Thanks for the suggestion, Teresa, but it turns out this was a lot
simpler than that. The host's ip address, listed in /etc/hosts, was not
correct, but the one listed in the main DNS table was. The reason is
because this machine was set up to replace another older host with that
same ip name; so, until the work could be completed on the new host and
the old files transferred from the old one, a temporary ip address and
host was used on the new one. The new ip name was later changed back to
the old one, BUT the ip address never was. It still listed the new ip!
My guess is that when the backup server would go to resolve the ip, it
would not match since it was using DNS which had the correct entry
comparared with the client's /etc/hosts which did not?
The host's /etc/nsswitch.conf file listed 'files nis dns'. After
changing the wrong ip to the correct ip, the problem immediately
resolved itself. No reboot or re-start necessary.
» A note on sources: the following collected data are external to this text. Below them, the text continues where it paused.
Lemma sys_step_ok s s' : system_ok s → sys_step s s' → system_ok s'.
Proof.
  intros Hok Hstep. destruct Hstep as [s e ds name p' m' Hb Hr|s e ds err m' Hr|s l1 name l2 p' m' Ho Hr|s n name m' Hn Hr|s n name m' Hn Hr|s].
  - by eapply opens_ok.
  - apply refused_ok in Hr as ->. by destruct Hok.
  - by eapply ends_ok.
  - destruct Hok as [H1 H2 H3 H4 H5]. unfold acquire in Hr. destruct (sy_mutexes s !! name) eqn:Em; [done|].
    injection Hr as <-. split; cbn; [done|done| | |done].
    + intros x. rewrite <-H3. destruct (decide (x = name)) as [->|]; [rewrite lookup_insert_eq; naive_solver|by rewrite lookup_insert_ne].
    + intros x k. rewrite !lookup_insert_Some. pose proof (H4 x k). pose proof (H4 name n). pose proof (H4 x n). pose proof (H4 name k). naive_solver.
  - destruct Hok as [H1 H2 H3 H4 H5]. injection Hr as <-. split; cbn; [done|done| | |done].
    + intros x. rewrite <-H3, lookup_delete_Some. apply H4 in Hn. naive_solver.
    + intros x k. rewrite !lookup_delete_Some. pose proof (H4 x k). pose proof (H4 name k). pose proof (H4 x n). naive_solver.
  - destruct Hok as [H1 H2 H3 H4 H5]. split; cbn; [done|by intros; rewrite lookup_empty| | |done].
    + intros x. rewrite map_lookup_filter_Some, elem_of_nil. naive_solver.
    + intros x n. rewrite map_lookup_filter_Some, <-H4. naive_solver.
Qed.
Lemma system_reachable s : rtc sys_step at_start s → system_ok s.
Proof.
  intros Hr. cut (system_ok at_start).
  - induction Hr as [|? ? ? Hstep _ IH]; [done|]. intros H. by eapply IH, sys_step_ok.
  - split; cbn; [done|by intros; rewrite lookup_empty|..|done].
    + intros x. rewrite lookup_empty, elem_of_nil. naive_solver.
    + intros x n. rewrite !lookup_empty. naive_solver.
Qed.

(** ** Properties *)

(** C9. Mutual exclusion: while a session on a datastore is open, no collector runs
    on it, and no two collectors do; the proxy holds exactly one lock per datastore
    with open sessions and counts each of them. *)
Theorem sessions_exclude_collector s (Hreach : rtc sys_step at_start s) :
  (∀ name n, name ∈ sy_open s → sy_collectors s !! n ≠ Some name) ∧
  (∀ name n k, sy_collectors s !! n = Some name → sy_collectors s !! k = Some name → n = k) ∧
  (∀ name, sy_mutexes s !! name = Some Proxy ↔ name ∈ sy_open s) ∧
  (∀ name, name ∈ sy_open s →
     SessionLocks (sy_proxy s) !! name = Some (Z.of_nat (count_open name (sy_open s)))) ∧
  activeSessions (sy_proxy s) = Z.of_nat (length (sy_open s)).
Proof.
  pose proof (system_reachable s Hreach) as [H1 H2 H3 H4 H5]. split_and!.
  - intros name n Hin%H3 Hn%H4. congruence.
  - intros name n k Hn%H4 Hk%H4. congruence.
  - done.
  - intros name Hin. by rewrite H2, decide_True.
  - done.
Qed.
(** Parsing keeps the flags, and every variable the type it was declared with. *)
Definition same_flags (f f' : FlagSet) : Prop :=
  formal f' = formal f ∧ ∀ variable, match vars f !! variable, vars f' !! variable with
    | Some v, Some v' => same_type v v' = true | None, None => True | _, _ => False end.
#[export] Instance same_flags_preorder : PreOrder same_flags.
Proof.
  split.
  - intros f. split; [done|]. intros x. destruct (vars f !! x) as [[]|]; done.
  - intros f1 f2 f3 [E1 H1] [E2 H2]. split; [congruence|]. intros x. specialize (H1 x). specialize (H2 x).
    destruct (vars f1 !! x) as [[]|], (vars f2 !! x) as [[]|], (vars f3 !! x) as [[]|]; done.
Qed.
Lemma set_var_same f variable old v :
  vars f !! variable = Some old → same_type old v = true → same_flags f (set_var variable v f).
Proof.
  intros Hv Ht. split; [done|]. intros x. cbn. destruct (decide (x = variable)) as [->|Hne].
  - by rewrite Hv, lookup_insert_eq.
  - rewrite lookup_insert_ne by done. destruct (vars f !! x) as [[]|]; done.
Qed.
Lemma set_value_type old s v : set_value old s = Some v → same_type old v = true.
Proof.
  destruct old; cbn; [by intros [= <-]|by destruct (ParseBool s); intros [= <-]|].
  destruct (ParseUint0 s) as [? [|]]; [done|]. by intros [= <-].
Qed.
(** What holds of every end, and is kept by every single assignment, holds of the
    whole command line. *)
Lemma Parse_walk (Q : FlagSet → parsed → Prop) :
  (∀ f rest, Q f (Parsed f rest)) → (∀ f status, status = 0 ∨ status = 2 → Q f (ParseExit status)) →
  (∀ f variable old s v r, vars f !! variable = Some old → set_value old s = Some v → Q (set_var variable v f) r → Q f r) →
  ∀ f args, Q f (Parse f args).
Proof.
  intros Hend Hexit HQ f args. remember (length args) as n eqn:Hl. assert (length args ≤ n)%nat as Hle by lia. clear Hl.
  revert f args Hle. induction n as [|n IH]; intros f [|s args] Hl; cbn in Hl; try lia; cbn [Parse]; try done.
  destruct (classify s) as [| | |text]; try done; [by apply Hexit; right|].
  destruct (split_flag text) as [name value]. destruct (formal f !! name) as [variable|];
    [|apply Hexit; destruct (_ || _); [by left|by right]].
  destruct (vars f !! variable) as [old|] eqn:Hold; [|by apply Hexit; right].
  assert (∀ s' args', (length args' ≤ n)%nat →
    Q f (match set_value old s' with Some v => Parse (set_var variable v f) args' | None => ParseExit 2 end)) as Hset.
  { intros s' args' Hl'. destruct (set_value old s') as [v|] eqn:Hv; [|by apply Hexit; right].
    eapply HQ; [done..|]. by apply IH. }
  destruct old; [|apply Hset; lia|]; (destruct value as [s'|]; [apply Hset; lia|]);
    (destruct args as [|s' args]; [by apply Hexit; right|]); apply Hset; cbn in Hl; lia.
Qed.
Lemma Parse_steps (R : relation FlagSet) `{!PreOrder R} f args f' rest :
  (∀ f variable old s v, vars f !! variable = Some old → set_value old s = Some v → R f (set_var variable v f)) →
  Parse f args = Parsed f' rest → R f f'.
Proof.
  intros HR Hp. pose proof (Parse_walk (λ f r, match r with Parsed f' _ => R f f' | ParseExit _ => True end)) as Hwalk.
  specialize (λ a b c, Hwalk a b c f args). rewrite Hp in Hwalk. apply Hwalk; [done|done|].
  intros g variable old s v [g' ?|] Hold Hv Hr; [|done]. etrans; [by eapply HR|done].
Qed.
(** The process exits with 0 after the help, with 2 after an error. *)
Lemma Parse_exit f args status : Parse f args = ParseExit status → status = 0 ∨ status = 2.
Proof.
  intros Hp. pose proof (Parse_walk (λ f r, match r with ParseExit n => n = 0 ∨ n = 2 | _ => True end)) as Hwalk.
  specialize (λ a b c, Hwalk a b c f args). rewrite Hp in Hwalk. by apply Hwalk.
Qed.
Lemma Parse_types f args f' rest : Parse f args = Parsed f' rest → same_flags f f'.
Proof.
  apply Parse_steps; [apply _|]. intros. eapply set_var_same; [done|]. by eapply set_value_type.
Qed.
(** ** Listings *)

Lemma told_filter (f : string → Snapshot) ps :
  (∀ p, p ∈ ps → told p (f p)) →
  Forall2 told (List.filter (λ p, reported false (f p)) ps) (List.filter (reported false) (f <$> ps)).
Proof.
  induction ps as [|p ps IH]; intros Hps; [constructor|]. rewrite fmap_cons. cbn [List.filter].
  assert (Forall2 told (List.filter (λ p, reported false (f p)) ps) (List.filter (reported false) (f <$> ps))) as IH'
    by (apply IH; set_solver).
  destruct (reported false (f p)); [|exact IH']. constructor; [apply Hps; set_solver|exact IH'].
Qed.
Lemma NoDup_bool_filter {A} (f : A → bool) l : NoDup l → NoDup (List.filter f l).
Proof.
  induction 1 as [|p l Hp _ IH]; cbn; [constructor|]. destruct (f p); [|done]. constructor; [|done].
  intros [Hin _]%list_elem_of_In%filter_In. by apply Hp, list_elem_of_In.
Qed.

(** A complete listing of [backups/] and the objects there. *)
Lemma listed_keys ds m (w : W) lst w' k p f :
  ListObjects ds (mkListOptions "backups/" m) w = (lst, w') → Forall (λ o, oi_Err o = None) lst →
  split_key k = Some (p, f) → is_Some (contents w ds !! k) ↔ ∃ o, o ∈ lst ∧ Key o = k.
Proof.
  intros El Herr (-> & _)%split_key_inv. split.
  - intros [x Hx]. destruct (ListObjects_complete _ _ _ _ _ El Herr _ _ Hx) as (oi & Hin & Hkey & _); [by apply HasPrefix_app|eauto].
  - intros (o & Ho & <-). rewrite Forall_forall in Herr.
    destruct (ListObjects_sound _ _ _ _ _ El o Ho (Herr o Ho)) as (_ & x & Hx & _). eauto.
Qed.
Lemma listed_names ds m (w : W) lst w' p :
  ListObjects ds (mkListOptions "backups/" m) w = (lst, w') → Forall (λ o, oi_Err o = None) lst →
  p ∈ names lst ↔ ∃ k, is_Some (contents w ds !! k) ∧ key_name k = Some p.
Proof.
  intros El Herr. rewrite elem_of_names. unfold object_name, key_name. split.
  - intros (o & Ho & Hp). destruct (split_key (Key o)) as [[p' f]|] eqn:Hs; [|done]. exists (Key o). rewrite Hs.
    split; [|done]. apply (listed_keys _ _ _ _ _ _ _ _ El Herr Hs). eauto.
  - intros (k & Hx & Hp). destruct (split_key k) as [[p' f]|] eqn:Hs; [|done].
    apply (listed_keys _ _ _ _ _ _ _ _ El Herr Hs) in Hx as (o & Ho & <-). exists o. by rewrite Hs.
Qed.
Lemma marked_corrupted lst p :
  has_byte slash p = false → p ≠ "" →
  existsb marks_corrupted (members p lst) = true ↔ ∃ o, o ∈ lst ∧ Key o = corrupted_key p.
Proof.
  intros Hsl Hne. rewrite existsb_exists. split.
  - intros ([o f] & Hin & Hf). apply list_elem_of_In, list_elem_of_omap in Hin as (o' & Ho' & Hmem).
    unfold member_of in Hmem. destruct (split_key (Key o')) as [[p' f']|] eqn:Hs; [|done].
    case_bool_decide; [|done]. injection Hmem as -> ->. subst p'. apply bool_decide_eq_true in Hf. cbn in Hf. subst f.
    exists o. split; [done|]. by apply split_key_inv in Hs as (-> & _).
  - intros (o & Ho & Hk). exists (o, "corrupted"). split; [|done]. apply list_elem_of_In, list_elem_of_omap.
    exists o. split; [done|]. unfold member_of. rewrite Hk, corrupted_key_name by done. by rewrite bool_decide_eq_true_2.
Qed.
Lemma valid_name lst p : forallb valid_object lst = true → p ∈ names lst → is_Some (parse_name p).
Proof.
  intros Hval (o & Ho & Hp)%elem_of_names. rewrite forallb_forall in Hval.
  specialize (Hval o (proj1 (list_elem_of_In _ _) Ho)). unfold object_name in Hp.
  apply valid_object_cases in Hval as [_ [[_ Hs]|(p' & f & id & t & ty & Hs & Hn)]]; rewrite Hs in Hp; [done|].
  injection Hp as <-. rewrite Hn. eauto.
Qed.

(** A listing is the set, told snapshot by snapshot. *)
Lemma listing_shelf ds (w w' : W) l :
  ListSnapshots ds false w = (Ok l, w') → shelf_step (Listed ds l) (shelf_of w) (shelf_of w').
Proof.
  intros Hl. pose proof (ListSnapshots_effect ds false _ _ _ Hl) as Hk. unfold ListSnapshots in Hl.
  apply io_bind_Ok_inv in Hl as (lst & w1 & Hlst & Hl). unfold lift_st in Hlst.
  destruct (ListObjects ds _ w) as [lst' w1'] eqn:El. injection Hlst as -> ->.
  apply io_bind_Ok_inv in Hl as (objs & w2 & [Hobjs ->]%lift_res_inv & [Hl ->]%lift_res_inv).
  apply collect_listing_Ok in Hobjs as [-> Herr].
  pose proof (SnapshotsFromObjects_ok ds lst false) as Hval. rewrite Hl in Hval. cbn in Hval. symmetry in Hval.
  apply SnapshotsFromObjects_spec in Hl as ->.
  assert (∀ p, p ∈ names lst → told p (snapshot_of ds lst p) ∧
    corrupted (snapshot_of ds lst p) = existsb marks_corrupted (members p lst)) as Hd.
  { intros p Hp. destruct (valid_name _ _ Hval Hp) as [[[id t] ty] Hn]. rewrite snapshot_of_described.
    unfold told, described_snapshot. by rewrite Hn. }
  eapply (shelf_listed ds _ (List.filter (λ p, reported false (snapshot_of ds lst p)) (names lst))).
  - apply told_filter. intros p Hp. by apply Hd.
  - apply NoDup_bool_filter, names_NoDup.
  - apply set_eq. intros p. rewrite elem_of_list_to_set. unfold shelf_of.
    rewrite elem_of_visible, list_elem_of_In, filter_In, <-list_elem_of_In, <-(listed_names _ _ _ _ _ _ El Herr).
    rewrite (and_comm (_ = None)). apply and_iff_under. intros Hp.
    destruct (proj1 (listed_names _ _ _ _ _ _ El Herr) Hp) as (k & _ & (Hsl & Hne & _)%key_name_inv).
    unfold reported. cbn [orb]. rewrite (proj2 (Hd p Hp)), negb_true_iff, <-not_true_iff_false, marked_corrupted by done.
    rewrite <-(listed_keys _ _ _ _ _ _ _ _ El Herr (corrupted_key_name p Hsl Hne)).
    by rewrite <-eq_None_not_Some.
  - intros ds'. by apply shelf_keeps_all.
Qed.

(** ** The operations of the proxy *)

Context (X : externals W) (cfg : reports) (fuel : nat) (HX : externals_ok X).
#[local] Abbreviation serve_session := (ServeConn X cfg fuel).
#[local] Abbreviation backup := (backup_session X cfg fuel).
#[local] Abbreviation restore := (restore_session X cfg fuel).
#[local] Abbreviation serve := (ServeHTTP X cfg fuel).

(** A deletion that is asked for by the holder of a ticket. *)
Definition deletes (r : Request) (te : TicketEntry) (ds action : string) (h : hstate session_state W) : Prop :=
  H2Ticket (ss_server (h_sess h)) = None ∧ authenticate r (ad_api (ss_admin (h_sess h))) = Some te ∧
  admin_path r = Some (ds, action) ∧ HasPrefix action "snapshots" = true ∧ Method r = "DELETE".

(** Runs of the proxy and what they are to the user: a listing; a backup or restore
    session, whatever its requests; an aborted backup whose removal reports no error;
    an answered deletion; a request of the API about a snapshot; and any other
    request.  Where a snapshot is said to be gone, its name holds no slash. *)
Inductive proxy_run : request_kind → relation W :=
| run_listing ds l w w' : ListSnapshots ds false w = (Ok l, w') → proxy_run (Listed ds l) w w'
| run_backup C ds S rs g w r w' : backup C ds S rs g w = (r, w') → proxy_run (Changed (session_at ds S rs)) w w'
| run_aborted C ds S rs g w r w' st w1 :
    backup C ds S rs g w = (r, w') → plain_name S →
    serve_session rs (start C ds S g, w) = (st, w1) → Finished (ss_server st) = false →
    fst (Delete (set_Datastore ds S) w1) = Ok tt →
    proxy_run (Deleted ds (snapshot_name S) (asked_at rs)) w w'
| run_restore C ds S rs g w g' w' : restore C ds S rs g w = (g', w') → proxy_run (Changed (session_at ds S rs)) w w'
| run_delete hj r te ds action h h' :
    deletes r te ds action h → serve hj r h = (Ok tt, h') → h_rw h = empty_response → answered_ok (h_rw h') = true →
    plain_name (about r ds action) →
    proxy_run (Deleted ds (snapshot_name (about r ds action)) nowhere) (h_world h) (h_world h')
| run_request hj r te ds action h x h' :
    H2Ticket (ss_server (h_sess h)) = None → serve hj r h = (x, h') →
    authenticate r (ad_api (ss_admin (h_sess h))) = Some te → admin_path r = Some (ds, action) →
    proxy_run (Changed (own ds (about r ds action))) (h_world h) (h_world h')
| run_other hj r h x h' :
    H2Ticket (ss_server (h_sess h)) = None → serve hj r h = (x, h') →
    authenticate r (ad_api (ss_admin (h_sess h))) = None ∨ admin_path r = None →
    proxy_run (Changed nowhere) (h_world h) (h_world h').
I was also then able
to run all the tools like nwadmin, nwrecover, recover, mminfo, etc.
without them hanging. They all hung prior.
One thing I've noticed in the past when there's a duplex mismatch is
that backups run, but the byte changes in the GUI window are much slower
than you would expect. In our case, though, there was nothing in the
sessions window, not even the message about the tape forwarding.
Nothing. It would take hours before anything would appear in the
sessions window and once something finally appeared, it would then run
normally.
George
Teresa Biehler wrote:
Are the duplex settings for the client and network port the same? This
sounds like a duplex mismatch problem.
-T
-----Original Message-----
From: Legato NetWorker discussion [mailto:NETWORKER < at > LISTMAIL.TEMPLE.EDU]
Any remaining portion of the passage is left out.